IHS Markit estimates that global consumption of gasoline, diesel, and jet fuel is down nearly 20 percent this month (year on year basis) with a 30 percent decline looming in April.
“In volume terms, this works out to 367 million fewer barrels consumed this month and 553 million fewer next month (again, year on year basis),” the company said in its report.
IHS Markit predicts that global liquids supply will exceed demand by more than 1.8 billion barrels during the first half of this year. “This is a staggering number; the previous "record" was a 350-million-barrel surplus in 1H2015.”
And for the reasons described above, most of the "burden" of managing this massive liquids surplus will fall on the crude sector, the company believes.
However, IHS Markit estimates that currently available crude storage capacity is only around 1.6 billion barrels. “Clearly, something will have to give. Perhaps more crude will be refined into product and subsequently stored - though of course there is a finite volume of product storage as well.
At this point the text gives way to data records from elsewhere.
(* ===== verification/ControlPlane.v ===== *)
(** * The control plane: [control_plane.py]

    Hierarchical exposure limits on a table of positions, trading overrides and
    their persistence, and the rolling trade budget.  A Polars frame is a list of
    rows; [Series.sum] is a parameter.  A saved book is its JSON value; the text
    of the file and the atomic replacement on disk are not modelled. *)

From stdpp Require Import relations.
From S2P Require Import Roundtrip Prelude Numeric Vendor Boundaries Instruments Contracts Orders Fifo.
From S2P Require Import ContractPnl Account Callbacks Risk.
From Stdlib Require Import Qcanon SpecFloat QArith Lqa Field.

Open Scope Z_scope.

Inductive ControlLevel := PORTFOLIO | STRATEGY | GROUP | INSTRUMENT.
Inductive TradingMode := ACTIVE | REDUCE_ONLY | NO_TRADE.

#[export] Instance ControlLevel_eq_dec : EqDecision ControlLevel.
Proof. solve_decision. Defined.
#[export] Instance TradingMode_eq_dec : EqDecision TradingMode.
Proof. solve_decision. Defined.

(** Truth of an optional string. *)
Definition truthy (s : option string) : bool :=
  match s with None => false | Some s => negb (String.eqb s "") end.

(** The rule every keyed control shares: a portfolio control has no key, any
    other level needs one. *)
Definition check_key (level : ControlLevel) (key : option string) (msg_portfolio msg_level : string) : result unit :=
  match level with
  | PORTFOLIO => unless bool_decide (key = None) raise ValueError msg_portfolio ;; Ok tt
  | _ => unless truthy key raise ValueError msg_level ;; Ok tt
  end.

(** ** Exposure limits *)

Section Exposure.
Context `{PyFloat F} `{!Polars F}.

Record ExposureLimit := mkLimit { el_level : ControlLevel; el_maximum : F; el_key : option string }.

(** [ExposureLimit.__post_init__] *)
Definition ExposureLimit_new (level : ControlLevel) (maximum : F) (key : option string) : result ExposureLimit :=
  whenever negb (f_isfinite maximum) || f_leb maximum f_zero raise ValueError "exposure limit must be finite and positive" ;;
  _ ← check_key level key "portfolio limit key must be None" "limit requires a key";
  Ok (mkLimit level maximum key).

(** A row of the position frame; [None] is null. *)
Record position_row := PositionRow {
  ps_symbol : option string;
  ps_strategy : option string;
  ps_contract_group : option string;
  ps_net_exposure : option F;
}.

Record position_frame := PositionFrame { pf_columns : list string; pf_rows : list position_row }.

Record limited_row := LimitedRow {
  lr_symbol : string;
  lr_strategy : string;
  lr_contract_group : string;
  lr_pre_limit : F;
  lr_net_exposure : F;
  lr_multiplier : F;
}.

Record limit_diagnostic := Diagnostic {
  dg_limit : ExposureLimit;
  dg_gross_before : F;
  dg_multiplier : F;
  dg_gross_after : F;
  dg_clipped : bool;
}.

Record ExposureLimitResult := {
  er_positions : list (limited_row * F);       (* with the gross_exposure column *)
  er_diagnostics : list limit_diagnostic;
}.

(** [HierarchicalExposureLimiter.__init__] *)
Definition limiter_new (limits : list ExposureLimit) : result (list ExposureLimit) :=
  whenever bool_decide (limits = []) raise ValueError "at least one exposure limit is required" ;;
  unless bool_decide (NoDup ((fun l => (el_level l, el_key l)) <$> limits))
    raise ValueError "exposure limits must have unique level/key identities" ;;
  Ok limits.

(** [_mask] *)
Definition limit_mask (limit : ExposureLimit) (r : limited_row) : bool :=
  match el_level limit with
  | PORTFOLIO => true
  | STRATEGY => bool_decide (el_key limit = Some (lr_strategy r))
  | GROUP => bool_decide (el_key limit = Some (lr_contract_group r))
  | INSTRUMENT => bool_decide (el_key limit = Some (lr_symbol r))
  end.

Definition limit_ordering (limit : ExposureLimit) : Z :=
  match el_level limit with INSTRUMENT => 0 | GROUP => 1 | STRATEGY => 2 | PORTFOLIO => 3 end.

Definition matching (limit : ExposureLimit) (rows : list limited_row) : list limited_row :=
  filter (fun r => limit_mask limit r = true) rows.

Definition gross (rows : list limited_row) : F := pl_sum ((fun r => f_abs (lr_net_exposure r)) <$> rows).

Definition scale_row (limit : ExposureLimit) (multiplier : F) (r : limited_row) : limited_row :=
  if limit_mask limit r
  then LimitedRow (lr_symbol r) (lr_strategy r) (lr_contract_group r) (lr_pre_limit r)
         (f_mul (lr_net_exposure r) multiplier) (f_mul (lr_multiplier r) multiplier)
  else r.

Definition limit_multiplier (limit : ExposureLimit) (gross_before : F) : F :=
  if f_gtb gross_before f_zero then f_min f_one (f_div (el_maximum limit) gross_before) else f_one.

(** One iteration of the loop of [apply]. *)
Definition apply_limit (acc : list limited_row * list limit_diagnostic) (limit : ExposureLimit)
  : result (list limited_row * list limit_diagnostic) :=
  let '(rows, diagnostics) := acc in
  let matched := matching limit rows in
  whenever bool_decide (length matched = O) raise ValueError "exposure limit matches no positions" ;;
  let gross_before := gross matched in
  let multiplier := limit_multiplier limit gross_before in
  Ok (scale_row limit multiplier <$> rows,
      diagnostics ++ [Diagnostic limit gross_before multiplier (f_mul gross_before multiplier)
                        (f_ltb multiplier f_one)]).

Definition required_columns : list string := ["symbol"; "strategy"; "contract_group"; "net_exposure"]%string.

Definition valid_row (r : position_row) : option limited_row :=
  match ps_symbol r, ps_strategy r, ps_contract_group r, ps_net_exposure r with
  | Some s, Some st, Some g, Some x => Some (LimitedRow s st g x x f_one)
  | _, _, _, _ => None
  end.

(** [apply] *)
Definition apply_limits (limits : list ExposureLimit) (positions : position_frame) : result ExposureLimitResult :=
  unless bool_decide (Forall (fun c => c ∈ pf_columns positions) required_columns)
    raise ValueError "position columns are missing" ;;
  whenever bool_decide (length (pf_rows positions) = O) raise ValueError "positions cannot be empty" ;;
  match mapM valid_row (pf_rows positions) with
  | None => Err (ValueError "position fields cannot be null")
  | Some rows =>
      unless forallb (fun r => f_isfinite (lr_net_exposure r)) rows raise ValueError "net exposure must be finite" ;;
      '(rows, diagnostics) ← foldE apply_limit (rows, []) (sorted_by limit_ordering limits);
      Ok {| er_positions := (fun r => (r, f_abs (lr_net_exposure r))) <$> rows; er_diagnostics := diagnostics |}
  end.
End Exposure.

Arguments ExposureLimit F : clear implicits.
Arguments position_frame F : clear implicits.
Arguments position_row F : clear implicits.
Arguments limited_row F : clear implicits.
Arguments limit_diagnostic F : clear implicits.
Arguments ExposureLimitResult F : clear implicits.

(** ** Trading overrides *)

Record TradingOverride := mkOverride {
  to_level : ControlLevel;
  to_mode : TradingMode;
  to_effective_from : Z;
  to_reason : string;
  to_key : option string;
  to_expires_at : option Z;
}.

(** [s.strip()] is empty: ASCII white space only. *)
Definition blank (s : string) : bool :=
  str_all (fun c => let n := Ascii.N_of_ascii c in ((9 <=? n) && (n <=? 13) || (28 <=? n) && (n <=? 32))%N) s.

Section Overrides.
Context `{PyFloat F} `{!Numpy F} `{!DatetimeText F} `{SortedDict D} {W : Type}.

(** [np.datetime64(str(value))] *)
Definition normalized_time (t : option Z) : result (option Z) := np_datetime64 (np_str t).

(** [TradingOverride.__post_init__]; [None] in [expires_at] is [None], [Some None] NaT. *)
Definition TradingOverride_new (level : ControlLevel) (mode : TradingMode) (effective_from : option Z)
  (reason : string) (key : option string) (expires_at : option (option Z)) : result TradingOverride :=
  start ← normalized_time effective_from;
  end_ ← (match expires_at with None => Ok None | Some e => Some <$> normalized_time e end);
  match start, end_ with
  | None, _ | _, Some None => Err (ValueError "override timestamps cannot be NaT")
  | Some start, _ =>
      let end_ := match end_ with Some (Some e) => Some e | _ => None end in
      whenever (match end_ with Some e => e <? start | None => false end)
        raise ValueError "override expiry cannot precede its effective time" ;;
      whenever blank reason raise ValueError "override reason cannot be empty" ;;
      _ ← check_key level key "portfolio override key must be None" "override requires a key";
      Ok (mkOverride level mode start reason key end_)
  end.

(** [is_active]: comparisons with NaT are false. *)
Definition is_active (o : TradingOverride) (timestamp : option Z) : result bool :=
  value ← normalized_time timestamp;
  Ok (match value with
      | None => false
      | Some t => (to_effective_from o <=? t) &&
                  (match to_expires_at o with None => true | Some e => t <=? e end)
      end).

(** [TradingOverrideBook._matches] *)
Definition override_matches (o : TradingOverride) (c : contract F) (strategy : option string) : bool :=
  match to_level o with
  | PORTFOLIO => true
  | STRATEGY => bool_decide (strategy = to_key o)
  | GROUP => bool_decide (Some (cg_name (c_contract_group c)) = to_key o)
  | INSTRUMENT => bool_decide (Some (c_symbol c) = to_key o)
  end.

Definition severity (m : TradingMode) : Z := match m with ACTIVE => 0 | REDUCE_ONLY => 1 | NO_TRADE => 2 end.
Definition specificity (l : ControlLevel) : Z :=
  match l with PORTFOLIO => 0 | STRATEGY => 1 | GROUP => 2 | INSTRUMENT => 3 end.

(** The comparison [<] of the keys. *)
Definition key_lt (a b : TradingOverride) : bool :=
  let k o := (severity (to_mode o), specificity (to_level o), to_effective_from o) in
  let '(a1, a2, a3) := k a in let '(b1, b2, b3) := k b in
  (a1 <? b1) || (a1 =? b1) && ((a2 <? b2) || (a2 =? b2) && (a3 <? b3)).

(** [max(l, key=...)]: the first of the greatest. *)
Definition max_override (o : TradingOverride) (l : list TradingOverride) : TradingOverride :=
  foldl (fun best x => if key_lt best x then x else best) o l.

(** [TradingOverrideBook.resolve] *)
Definition resolve (book : list TradingOverride) (c : contract F) (timestamp : Z) (strategy : option string)
  : result (option TradingOverride) :=
  matches ← foldE (fun acc o =>
              active ← is_active o (Some timestamp);
              Ok (if active && override_matches o c strategy then acc ++ [o] else acc)) [] book;
  Ok (match matches with [] => None | o :: l => Some (max_override o l) end).

(** [TradingOverridePolicy.evaluate] *)
Definition TradingOverride_evaluate (reg : registry F) (book : list TradingOverride) (strategy : option string)
  (r : raw_order F) (ctx : RiskContext) (st : heap F) (a : Account F D) : result PolicyResult :=
  c ← contract_of r;
  override ← resolve book c (rc_timestamp ctx) strategy;
  match override with
  | None => Ok accept
  | Some o =>
      match to_mode o with
      | ACTIVE => Ok accept
      | NO_TRADE => Ok (reject "no_trade_override" (to_reason o))
      | REDUCE_ONLY =>
          projected ← projected_position reg ctx r st a;
          Ok (if reduces projected (qty_of r) then accept else reject "reduce_only_override" (to_reason o))
      end
  end.
End Overrides.

(** ** Persistence *)

#[local] Set Warnings "-register-all".

(** A JSON value (floats and booleans are left out: no field of the format is one). *)
Inductive json :=
  | JNull
  | JInt (z : Z)
  | JString (s : string)
  | JArray (l : list json)
  | JObject (l : list (string * json)).

Definition level_value (l : ControlLevel) : string :=
  match l with PORTFOLIO => "portfolio" | STRATEGY => "strategy" | GROUP => "group" | INSTRUMENT => "instrument" end.
Definition mode_value (m : TradingMode) : string :=
  match m with ACTIVE => "active" | REDUCE_ONLY => "reduce_only" | NO_TRADE => "no_trade" end.

(** [ControlLevel(value)], [TradingMode(value)] *)
Definition level_of (v : json) : result ControlLevel :=
  match v with
  | JString "portfolio" => Ok PORTFOLIO
  | JString "strategy" => Ok STRATEGY
  | JString "group" => Ok GROUP
  | JString "instrument" => Ok INSTRUMENT
  | _ => Err (ValueError "is not a valid ControlLevel")
  end.
Definition mode_of (v : json) : result TradingMode :=
  match v with
  | JString "active" => Ok ACTIVE
  | JString "reduce_only" => Ok REDUCE_ONLY
  | JString "no_trade" => Ok NO_TRADE
  | _ => Err (ValueError "is not a valid TradingMode")
  end.

Definition jget (l : list (string * json)) (k : string) : json := default JNull (dict_get l k).
Definition jitem (l : list (string * json)) (k : string) : result json :=
  match dict_get l k with Some v => Ok v | None => Err (KeyError k) end.

Section Persistence.
Context `{PyFloat F} `{!Numpy F} `{!DatetimeText F}.

(** The payload [save] writes. *)
Definition override_payload (o : TradingOverride) : json :=
  JObject [("level"%string, JString (level_value (to_level o)));
           ("key"%string, match to_key o with None => JNull | Some k => JString k end);
           ("mode"%string, JString (mode_value (to_mode o)));
           ("effective_from"%string, JString (np_str (Some (to_effective_from o))));
           ("expires_at"%string, match to_expires_at o with None => JNull | Some e => JString (np_str (Some e)) end);
           ("reason"%string, JString (to_reason o))].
The unavoidable fact is that, absent a decrease in projected supply or increase in projected demand, significant bottlenecks will develop in the global liquids value chain by the end of next month.”
While the looming oversupply will have negative implications for the entire oil sector, some countries are more vulnerable than others, according to the report.
For example, Nigeria, Alberta, and Norway (among others) have less than five days of domestic crude storage available, the company said.
“That is, absent an export market or functioning local refineries, these countries would run out of room for their crude production in less than five days. Put yet another way, these are countries that depend on the smooth functioning of the global oil system. This is true for all countries, of course, and the reality will be messier than a simple "days of storage" calculation, but it is clear that some countries are more vulnerable to a breakdown than others. Notably, Russia's days of available storage number is around eight; for Saudi Arabia, the figure is closer to 18.”